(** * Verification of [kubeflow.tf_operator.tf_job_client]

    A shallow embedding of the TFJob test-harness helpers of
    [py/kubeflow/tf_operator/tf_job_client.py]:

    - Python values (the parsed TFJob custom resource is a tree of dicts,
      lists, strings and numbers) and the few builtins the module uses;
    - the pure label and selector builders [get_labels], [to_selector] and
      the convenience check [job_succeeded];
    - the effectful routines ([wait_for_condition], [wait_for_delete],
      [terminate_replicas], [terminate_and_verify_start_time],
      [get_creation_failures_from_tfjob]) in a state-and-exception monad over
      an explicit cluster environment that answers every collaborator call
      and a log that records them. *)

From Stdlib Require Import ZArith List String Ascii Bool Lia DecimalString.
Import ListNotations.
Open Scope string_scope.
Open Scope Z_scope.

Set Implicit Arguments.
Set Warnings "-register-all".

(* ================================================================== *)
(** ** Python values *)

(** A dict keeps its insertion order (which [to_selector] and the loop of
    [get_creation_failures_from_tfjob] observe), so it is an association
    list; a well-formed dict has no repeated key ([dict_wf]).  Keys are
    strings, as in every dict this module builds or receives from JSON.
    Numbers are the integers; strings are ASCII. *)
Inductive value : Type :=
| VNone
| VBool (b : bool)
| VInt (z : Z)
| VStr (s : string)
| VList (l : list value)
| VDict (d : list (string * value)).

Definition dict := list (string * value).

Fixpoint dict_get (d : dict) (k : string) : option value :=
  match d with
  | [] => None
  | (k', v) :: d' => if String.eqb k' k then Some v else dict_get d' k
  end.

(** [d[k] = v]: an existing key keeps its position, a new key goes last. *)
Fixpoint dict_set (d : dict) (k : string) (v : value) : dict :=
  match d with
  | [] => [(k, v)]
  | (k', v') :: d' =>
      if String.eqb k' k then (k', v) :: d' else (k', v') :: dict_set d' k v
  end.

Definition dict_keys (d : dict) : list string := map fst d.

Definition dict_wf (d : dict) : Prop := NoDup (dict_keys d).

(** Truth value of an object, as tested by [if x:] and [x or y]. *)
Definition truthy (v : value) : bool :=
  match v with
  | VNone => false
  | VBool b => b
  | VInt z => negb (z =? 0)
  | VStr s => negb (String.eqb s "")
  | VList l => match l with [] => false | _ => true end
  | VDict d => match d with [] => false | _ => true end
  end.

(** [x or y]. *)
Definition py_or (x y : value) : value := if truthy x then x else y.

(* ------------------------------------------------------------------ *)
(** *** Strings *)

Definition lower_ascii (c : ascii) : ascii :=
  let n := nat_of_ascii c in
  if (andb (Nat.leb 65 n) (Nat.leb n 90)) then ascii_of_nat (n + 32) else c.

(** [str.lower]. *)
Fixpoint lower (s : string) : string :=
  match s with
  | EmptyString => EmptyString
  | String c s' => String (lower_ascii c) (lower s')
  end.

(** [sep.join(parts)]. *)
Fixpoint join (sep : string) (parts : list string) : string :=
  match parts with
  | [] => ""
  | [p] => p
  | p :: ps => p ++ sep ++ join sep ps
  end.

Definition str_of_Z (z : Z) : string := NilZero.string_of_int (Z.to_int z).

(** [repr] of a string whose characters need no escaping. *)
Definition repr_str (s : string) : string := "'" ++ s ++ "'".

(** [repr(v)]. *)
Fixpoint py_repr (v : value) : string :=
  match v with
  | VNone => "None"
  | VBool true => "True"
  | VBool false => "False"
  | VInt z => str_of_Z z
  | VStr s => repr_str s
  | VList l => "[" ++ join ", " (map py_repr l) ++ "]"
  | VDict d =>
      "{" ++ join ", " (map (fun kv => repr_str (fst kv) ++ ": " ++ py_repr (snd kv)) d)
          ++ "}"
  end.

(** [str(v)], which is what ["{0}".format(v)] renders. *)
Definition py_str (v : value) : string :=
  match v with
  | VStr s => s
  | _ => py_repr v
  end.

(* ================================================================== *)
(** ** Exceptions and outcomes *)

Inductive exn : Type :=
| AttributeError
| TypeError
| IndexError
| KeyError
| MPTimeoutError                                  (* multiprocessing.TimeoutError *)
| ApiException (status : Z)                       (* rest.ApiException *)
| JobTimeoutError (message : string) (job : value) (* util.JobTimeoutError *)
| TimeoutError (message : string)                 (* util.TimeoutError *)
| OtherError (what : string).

### TASK REQUIREMENTS:
Print exactly the lines of the listing above starting at the line containing "match l with" and ending at the line containing "(** *** Strings *)", both included.

### TASK ANSWER:
  | VList l => match l with [] => false | _ => true end
  | VDict d => match d with [] => false | _ => true end
  end.

(** [x or y]. *)
Definition py_or (x y : value) : value := if truthy x then x else y.

(* ------------------------------------------------------------------ *)
(** *** Strings *)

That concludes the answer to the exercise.